Cuando Miller y Modigliani tomaron en cuenta el impacto de los impuestos en las decisiones de financiamiento de las corporaciones mostraron uno de los resultados más seductores de las finanzas corporativas contemporáneas: y es aquel de que las empresas endeudadas valen más que las empresas sin deuda debido a que los intereses pagados son deducibles del impuesto sobre la renta.


Apenas un estudiante conoce los beneficios fiscales de la deuda, no puede evitar la tentación de preguntarse hasta qué punto deben endeudarse las corporaciones. Me ha tocado ver esta reacción una y otra vez en los treinta años que llevo enseñando Finanzas Corporativas.


Es justo mencionar que en los cursos de finanzas no solo se habla de las ventajas fiscales de la deuda, sino también de muchos otros temas vinculados a las decisiones de financiamiento, entre los que se cuenta el efecto disciplinador del endeudamiento en contextos donde los gerentes pueden despilfarrar recursos a menos que haya una restricción que se los impida, y en este caso es la de cumplir disciplinadamente con los acreedores financieros.


La superposición de los efectos positivos del endeudamiento ha obligado a las corporaciones a pensar que existe lo que el Sr. Wigglesworth, llama “el Balance General Eficiente”, que es aquel que maximiza dichos efectos.


El Sr. Wigglesworth afirma que la búsqueda de ese balance eficiente ha ocasionado un agresivo incremento del endeudamiento corporativo en los últimos cuarenta años. Para ilustrar su punto señala que a comienzos de los ochenta del siglo pasado 65 empresas evaluadas por la calificadora crediticia Standard & Poor's tenían la calificación AAA, la máxima posible, y tal grupo representaba el 6 por ciento de las empresas calificadas. Hoy en día, sólo cinco de las cinco mil empresas evaluadas por este ente calificador poseen la máxima calificación.
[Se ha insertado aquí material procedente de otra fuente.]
(** The dynamic dispatch of [Picker.Next]. *)
Definition any_Next (d : draw) (p : anyPicker) : option (option I * anyPicker) :=
  match p with
  | PDummy => Some (None, PDummy)
  | PRoundRobin p => wrap PRoundRobin (pick d p)
  | PWeightedRoundRobin p => wrap PWeightedRoundRobin (pick d p)
  | PInterleaved p => wrap PInterleaved (pick d p)
  | PRandom p => wrap PRandom (pick d p)
  | PWeightedRandom p => wrap PWeightedRandom (pick d p)
  | PAlias p => wrap PAlias (pick d p)
  end.

Definition any_ok (xs : list I) (p : anyPicker) : Prop :=
  match p with
  | PDummy => xs = []
  | PRoundRobin p => sound xs p
  | PWeightedRoundRobin p => sound xs p
  | PInterleaved p => sound xs p
  | PRandom p => sound xs p
  | PWeightedRandom p => sound xs p
  | PAlias p => sound xs p
  end.

(** The loop over the discovered instances: kept instances, their weight sum, and whether
    all weights seen are equal. *)
Fixpoint select (es : list I) (instances : list I) (weightSum : Z) (balance : bool)
    : list I * Z * bool :=
  match es with
  | [] => (instances, weightSum, balance)
  | e :: es =>
      let weight := Weight e in
      if weight <=? 0 then select es instances weightSum balance
      else
        let balance := match last instances with
                       | Some p => if negb (Weight p =? weight) then false else balance
                       | None => balance
                       end in
        select es (instances ++ [e]) (i64 (weightSum + weight)) balance
  end.

(** [seed]: the random initial state of the round, [offset]: the random rotation.  [None]
    is a panic. *)
Definition createPicker (kind : lbKind) (seed offset : Z) (e : Result I) : option anyPicker :=
  let '(instances, weightSum, balance) := select (Instances e) [] 0 true in
  match instances with
  | [] => Some PDummy
  | _ =>
      match kind with
      | lbKindRoundRobin =>
          if balance then Some (PRoundRobin (mkRR instances seed))
          else p ← newWeightedRoundRobinPicker offset instances; Some (PWeightedRoundRobin p)
      | lbKindInterleaved =>
          if balance then Some (PRoundRobin (mkRR instances seed))
          else Some (PInterleaved (newInterleaved offset instances))
      | lbKindRandomWithAliasMethod =>
          if balance then Some (PRandom (mkRandom instances))
          else p ← alias_init instances weightSum; Some (PAlias p)
      | lbKindRandom =>
          if balance then Some (PRandom (mkRandom instances))
          else Some (PWeightedRandom (mkWRand instances weightSum))
      end
  end.

Definition usable (e : Result I) : list I := filter (fun x => 0 < Weight x) (Instances e).

(** What the balancer asks of the weights of a result: the ints and the round-robin table
    do not overflow. *)
Definition moderate (e : Result I) : Prop := no_overflow (usable e) /\ table_fits (usable e).
(* ===== verification/Headers.v ===== *)
(** Decoding of a gRPC header list (src/pkg/remote/trans/nphttp2/grpc/http_util.go,
    [decodeState]) and construction of the client's request headers
    (http2_client.go, [createHeaderFields]).

    Theorems: what the client writes the server reads back, metadata included; a client
    that accepts a header block always has a status to report. *)

From S2P Require Import Prelude GoText HttpUtil.

(** codes.Code *)
Definition Unknown : Z := 2.
Definition PermissionDenied : Z := 7.
Definition Unimplemented : Z := 12.
Definition Internal : Z := 13.
Definition Unavailable : Z := 14.
Definition Unauthenticated : Z := 16.

(** A status as its protobuf message: code, message and the encoded details. *)
Record status := mkStatus { st_code : Z; st_msg : text; st_details : list text }.

(** The protobuf decoder of status details and the JSON decoder of the business extras. *)
Class HeaderLib := {
  UnmarshalStatus : text -> option status;
  JSONStr2Map : text -> option (gmap text text)
}.

Inductive httpMsg :=
| MissingHTTPStatus
| HTTPStatusCode (n : Z)
| MissingContentType
| UnexpectedContentType (ct : text).

(** The errors of the decoder; all but the last carry code Internal. *)
Inductive headerErr :=
| HeaderListTooLarge
| MalformedGrpcStatus
| MalformedBizStatus
| MalformedBizExtra
| MalformedStatusDetails
| MalformedTimeout (e : timeoutErr)
| MalformedHttpStatus
| MalformedTags
| MalformedTrace
| HTTPFallback (code : Z) (msgs : list httpMsg).

Record parsedHeaderData := mkData {
  encoding : text;
  acceptEncoding : text;
  statusGen : option status;
  bizStatus : option (Z * text * gmap text text * status);
  rawStatusCode : option Z;
  rawStatusMsg : text;
  bizStatusCode : option Z;
  bizStatusExtra : gmap text text;
  httpStatus : option Z;
  timeoutSet : bool;
  timeout : Z;
  method : text;
  mdata : gmap text (list text);
  statsTags : text;
  statsTrace : text;
  subtype : text;
  isGRPC : bool;
  grpcErr : option headerErr;
  httpErr : option headerErr;
  contentTypeErr : option httpMsg
}.

Definition data0 : parsedHeaderData :=
  mkData [] [] None None None [] None ∅ None false 0 [] ∅ [] [] [] false None None None.
(** The result of a parser: a [connError] leaves its reason in [errDetail]. *)
Definition lift (p : parsed) : RM Frame :=
  match p with
  | inl f => mret f
  | inr (PConn code why) => connError code why
  | inr (PErr e) => throw e
  end.

Definition parseDataFrame (fh : FrameHeader) : RM Frame :=
  if StreamID fh =? 0 then connError ErrCodeProtocol (Reason "DATA frame with stream ID 0")
  else
    '(padSize, payloadLen) ←
      (if Has (Flags fh) FlagPadded then
         b ← next 1; mret (be_get b, Length fh - 1)
       else mret (0, Length fh));
    if payloadLen <? padSize then connError ErrCodeProtocol (Reason "pad size larger than data payload")
    else
      data ← next payloadLen;
      mret (DataFrame fh (take (Z.to_nat (payloadLen - padSize)) data)).

Definition checkFrameOrder (f : Frame) : RM unit :=
  modify (set_lastFrame f);;
  illegal ← gets AllowIllegalReads;
  if illegal : bool then mret tt
  else
    let fh := Header f in
    last ← gets lastHeaderStream;
    (if negb (last =? 0) then
       if negb (Type_ fh =? FrameContinuation)
       then connError ErrCodeProtocol (ExpectedContinuation (Type_ fh) (StreamID fh) last)
       else if negb (StreamID fh =? last)
       then connError ErrCodeProtocol (ContinuationStream (StreamID fh) last)
       else mret tt
     else if Type_ fh =? FrameContinuation
     then connError ErrCodeProtocol (UnexpectedContinuation (StreamID fh))
     else mret tt);;
    if (Type_ fh =? FrameHeaders) || (Type_ fh =? FrameContinuation) then
      modify (set_lastHeaderStream (if Has (Flags fh) FlagEndHeaders then 0 else StreamID fh))
    else mret tt.

(** [ReadFrame] up to the merging of header frames. *)
Definition ReadFrame : RM Frame :=
  modify (set_detail None);;
  fh ← readAndCheckFrameHeader;
  f ← (if Type_ fh =? FrameData then parseDataFrame fh
       else payload ← next (Length fh); lift (typeFrameParser (Type_ fh) fh payload));
  checkFrameOrder f;;
  mret f.

End reader.

(** * Duplicate settings *)

Lemma quadratic_spec ids : duplicates_quadratic ids = false <-> NoDup ids.
Proof.
  induction ids as [|i ids IH]; [split; [constructor|done]|].
  simpl. rewrite orb_false_iff, IH, NoDup_cons. apply and_iff_compat_r.
  rewrite <- not_true_iff_false, existsb_exists. apply not_iff_compat. split.
  - intros (j & Hj & E). apply Z.eqb_eq in E as ->. by apply list_elem_of_In.
  - intros Hi. exists i. split; [by apply list_elem_of_In|apply Z.eqb_refl].
Qed.

Lemma map_spec ids (seen : gmap Z bool) :
  (forall i b, seen !! i = Some b -> b = true) ->
  duplicates_map seen ids = false <-> NoDup ids /\ forall i, i ∈ ids -> seen !! i = None.
Proof.
  revert seen. induction ids as [|i ids IH]; intros seen Hseen; simpl.
  { split; [|done]. intros _. split; [constructor|]. by intros i ?%not_elem_of_nil. }
  destruct (seen !! i) as [b|] eqn:Ei; simpl.
  { rewrite (Hseen i b Ei). split; [done|]. intros [_ Hno]. specialize (Hno i (list_elem_of_here _ _)). congruence. }
  rewrite IH.
  - rewrite NoDup_cons. split.
    + intros [Hnd Hno]. split; [split; [|done]|].
      * intros Hi. specialize (Hno i Hi). by rewrite lookup_insert_eq in Hno.
      * intros j [->|Hj]%elem_of_cons; [done|]. specialize (Hno j Hj). by apply lookup_insert_None in Hno as [? _].
    + intros [[Hi Hnd] Hno]. split; [done|]. intros j Hj. apply lookup_insert_None.
      split; [apply Hno; by right|]. by intros ->.
  - intros j b. rewrite lookup_insert_Some. intros [[_ <-]|[_ Hj]]; [done|by eapply Hseen].
Qed.

(** The two duplicate scans agree.  [HasDuplicates], with its quadratic scan below ten
    settings and its map above, reports false exactly when the setting identifiers of the
    payload are distinct. *)
Theorem HasDuplicates_exact p : HasDuplicates p = false <-> NoDup (fst <$> settings_of p).
Proof.
  unfold HasDuplicates. destruct (Nat.eqb_spec (NumSettings p) 0) as [E|E].
  - unfold settings_of. rewrite E. split; [constructor|done].
  - case_match; [apply quadratic_spec|]. rewrite map_spec by done.
    split; [by intros [? _]|]. intros Hnd. split; [done|]. intros i _. apply lookup_empty.
Qed.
La crisis del COVID-19 ha dejado al descubierto el talón de Aquiles del llamado “Balance Eficiente”, y es que este fue concebido bajo la premisa de que podía haber recesiones, y también crisis sectoriales, pero no un cierre casi total de la economía.


El “Balance Eficiente” no contempla holguras o colchones de seguridad representados por saldos en efectivo, y valores negociables de fácil realización, que pueden permitir a una empresa sobrevivir a puertas cerradas durante varios meses. Dicho balance es bautizado por el Sr. Wigglesworth, como “Balance Resiliente”, el cual captura una idea muy atractiva en esta pandemia que es la de tener fortaleza para soportar lo inesperado, lo que plantea un nuevo reto a la disciplina de las Finanzas Corporativas creada por Miller y Modigliani en 1958: ¿Cómo generar incentivos para que las empresas creen reservas que las hagan resilientes, a pesar de que dichas reservas deterioran la rentabilidad de los accionistas y obligan a reducir el intensivo uso de la deuda?


En defensa de Miller y Modigliani podría decirse que como pioneros abrieron una nueva frontera al pensamiento económico. Es tarea de los sucesores darle formas más precisas a su legado y enfrentar las obligaciones que vienen con cualquier herencia.